* **WHAT YOU ARE ASKED TO DO**: Below are records; reproduce exactly the lines from the one that has "(** C6, as the" through the one that has "Users.findOne (Signup.email b) emptyDb", ends included, and nothing more.

*** Opening of WORKING DATA ***

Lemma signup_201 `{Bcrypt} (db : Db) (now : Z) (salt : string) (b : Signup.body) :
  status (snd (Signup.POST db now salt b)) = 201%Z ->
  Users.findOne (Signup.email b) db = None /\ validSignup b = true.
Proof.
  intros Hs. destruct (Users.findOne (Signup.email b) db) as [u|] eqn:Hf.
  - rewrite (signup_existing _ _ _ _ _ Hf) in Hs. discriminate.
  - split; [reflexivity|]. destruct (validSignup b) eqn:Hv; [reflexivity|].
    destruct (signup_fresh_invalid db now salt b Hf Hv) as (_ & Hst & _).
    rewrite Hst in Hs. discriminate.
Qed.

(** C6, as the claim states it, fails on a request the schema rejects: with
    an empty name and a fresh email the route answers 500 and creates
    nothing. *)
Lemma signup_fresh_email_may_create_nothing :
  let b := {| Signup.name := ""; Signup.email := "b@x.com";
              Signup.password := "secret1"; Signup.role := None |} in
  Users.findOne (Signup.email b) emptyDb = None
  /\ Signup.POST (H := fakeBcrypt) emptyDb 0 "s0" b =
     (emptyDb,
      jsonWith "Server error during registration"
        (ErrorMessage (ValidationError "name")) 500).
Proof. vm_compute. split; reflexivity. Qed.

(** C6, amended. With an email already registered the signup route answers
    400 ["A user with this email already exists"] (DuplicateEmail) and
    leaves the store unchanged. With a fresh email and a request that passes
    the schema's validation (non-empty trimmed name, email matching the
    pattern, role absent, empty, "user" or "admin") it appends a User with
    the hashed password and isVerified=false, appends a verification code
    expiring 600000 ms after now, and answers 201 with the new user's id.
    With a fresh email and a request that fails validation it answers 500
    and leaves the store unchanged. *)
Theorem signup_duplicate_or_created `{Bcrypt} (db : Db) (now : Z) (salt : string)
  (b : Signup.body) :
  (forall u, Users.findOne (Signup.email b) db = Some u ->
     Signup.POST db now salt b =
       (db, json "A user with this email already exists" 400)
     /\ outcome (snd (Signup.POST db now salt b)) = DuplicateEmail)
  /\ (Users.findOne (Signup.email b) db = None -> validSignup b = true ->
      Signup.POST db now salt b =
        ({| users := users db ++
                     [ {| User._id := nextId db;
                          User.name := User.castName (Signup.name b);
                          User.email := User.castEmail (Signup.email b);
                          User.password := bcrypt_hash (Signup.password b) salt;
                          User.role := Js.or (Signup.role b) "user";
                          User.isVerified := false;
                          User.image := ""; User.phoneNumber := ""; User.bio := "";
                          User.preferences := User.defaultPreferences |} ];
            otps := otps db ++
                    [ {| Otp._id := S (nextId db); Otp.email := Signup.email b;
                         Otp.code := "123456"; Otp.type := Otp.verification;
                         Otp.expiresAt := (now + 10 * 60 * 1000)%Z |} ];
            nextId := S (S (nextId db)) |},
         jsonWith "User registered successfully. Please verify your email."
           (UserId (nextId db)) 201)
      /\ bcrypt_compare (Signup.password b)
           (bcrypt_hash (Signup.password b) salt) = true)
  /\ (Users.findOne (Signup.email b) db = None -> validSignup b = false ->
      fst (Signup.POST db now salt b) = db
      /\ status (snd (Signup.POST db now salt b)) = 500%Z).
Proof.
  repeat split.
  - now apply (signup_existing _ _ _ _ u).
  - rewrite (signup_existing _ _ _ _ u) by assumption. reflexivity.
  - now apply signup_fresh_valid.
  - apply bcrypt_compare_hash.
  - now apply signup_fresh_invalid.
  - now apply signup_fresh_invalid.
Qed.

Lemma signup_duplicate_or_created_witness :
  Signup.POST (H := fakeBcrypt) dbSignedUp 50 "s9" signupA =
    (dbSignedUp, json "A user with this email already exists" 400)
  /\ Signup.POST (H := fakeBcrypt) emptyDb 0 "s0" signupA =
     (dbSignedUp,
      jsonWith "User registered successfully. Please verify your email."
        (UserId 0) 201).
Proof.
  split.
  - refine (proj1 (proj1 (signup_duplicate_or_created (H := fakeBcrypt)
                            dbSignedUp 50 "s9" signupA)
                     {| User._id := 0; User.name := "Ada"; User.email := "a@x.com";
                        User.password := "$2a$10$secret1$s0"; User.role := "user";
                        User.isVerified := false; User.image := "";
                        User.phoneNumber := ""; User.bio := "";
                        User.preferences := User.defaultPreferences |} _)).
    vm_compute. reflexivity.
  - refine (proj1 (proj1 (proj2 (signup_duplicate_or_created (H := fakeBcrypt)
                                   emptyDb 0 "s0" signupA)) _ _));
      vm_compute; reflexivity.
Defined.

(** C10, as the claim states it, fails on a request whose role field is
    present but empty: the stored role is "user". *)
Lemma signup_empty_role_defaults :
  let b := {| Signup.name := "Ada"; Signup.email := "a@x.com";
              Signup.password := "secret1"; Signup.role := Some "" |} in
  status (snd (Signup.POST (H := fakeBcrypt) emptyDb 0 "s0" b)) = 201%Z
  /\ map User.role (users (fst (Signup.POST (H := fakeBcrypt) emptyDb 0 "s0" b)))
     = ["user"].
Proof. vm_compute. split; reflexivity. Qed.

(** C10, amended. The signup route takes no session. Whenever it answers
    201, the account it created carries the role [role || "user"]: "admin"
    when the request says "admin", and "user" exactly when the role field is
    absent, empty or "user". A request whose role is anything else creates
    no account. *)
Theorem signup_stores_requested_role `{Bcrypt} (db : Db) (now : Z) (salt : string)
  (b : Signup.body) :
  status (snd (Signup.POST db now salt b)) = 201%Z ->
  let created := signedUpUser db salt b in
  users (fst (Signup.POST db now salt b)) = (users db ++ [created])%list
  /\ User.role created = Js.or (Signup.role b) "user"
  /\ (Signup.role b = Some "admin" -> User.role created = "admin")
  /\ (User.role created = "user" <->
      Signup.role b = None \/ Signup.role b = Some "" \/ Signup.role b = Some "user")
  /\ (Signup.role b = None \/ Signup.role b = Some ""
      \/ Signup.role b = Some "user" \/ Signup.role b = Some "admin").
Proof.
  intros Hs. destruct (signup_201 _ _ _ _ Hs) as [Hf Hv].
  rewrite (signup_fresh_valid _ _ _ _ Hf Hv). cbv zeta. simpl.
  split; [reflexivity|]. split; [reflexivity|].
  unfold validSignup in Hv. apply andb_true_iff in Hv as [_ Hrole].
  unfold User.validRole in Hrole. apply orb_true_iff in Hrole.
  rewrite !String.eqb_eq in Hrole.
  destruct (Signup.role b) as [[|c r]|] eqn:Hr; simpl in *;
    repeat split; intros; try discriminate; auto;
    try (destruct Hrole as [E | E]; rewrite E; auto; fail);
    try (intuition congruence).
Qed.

*** Close of WORKING DATA ***

* **RESULT FOR THIS TASK**:
(** C6, as the claim states it, fails on a request the schema rejects: with
    an empty name and a fresh email the route answers 500 and creates
    nothing. *)
Lemma signup_fresh_email_may_create_nothing :
  let b := {| Signup.name := ""; Signup.email := "b@x.com";
              Signup.password := "secret1"; Signup.role := None |} in
  Users.findOne (Signup.email b) emptyDb = None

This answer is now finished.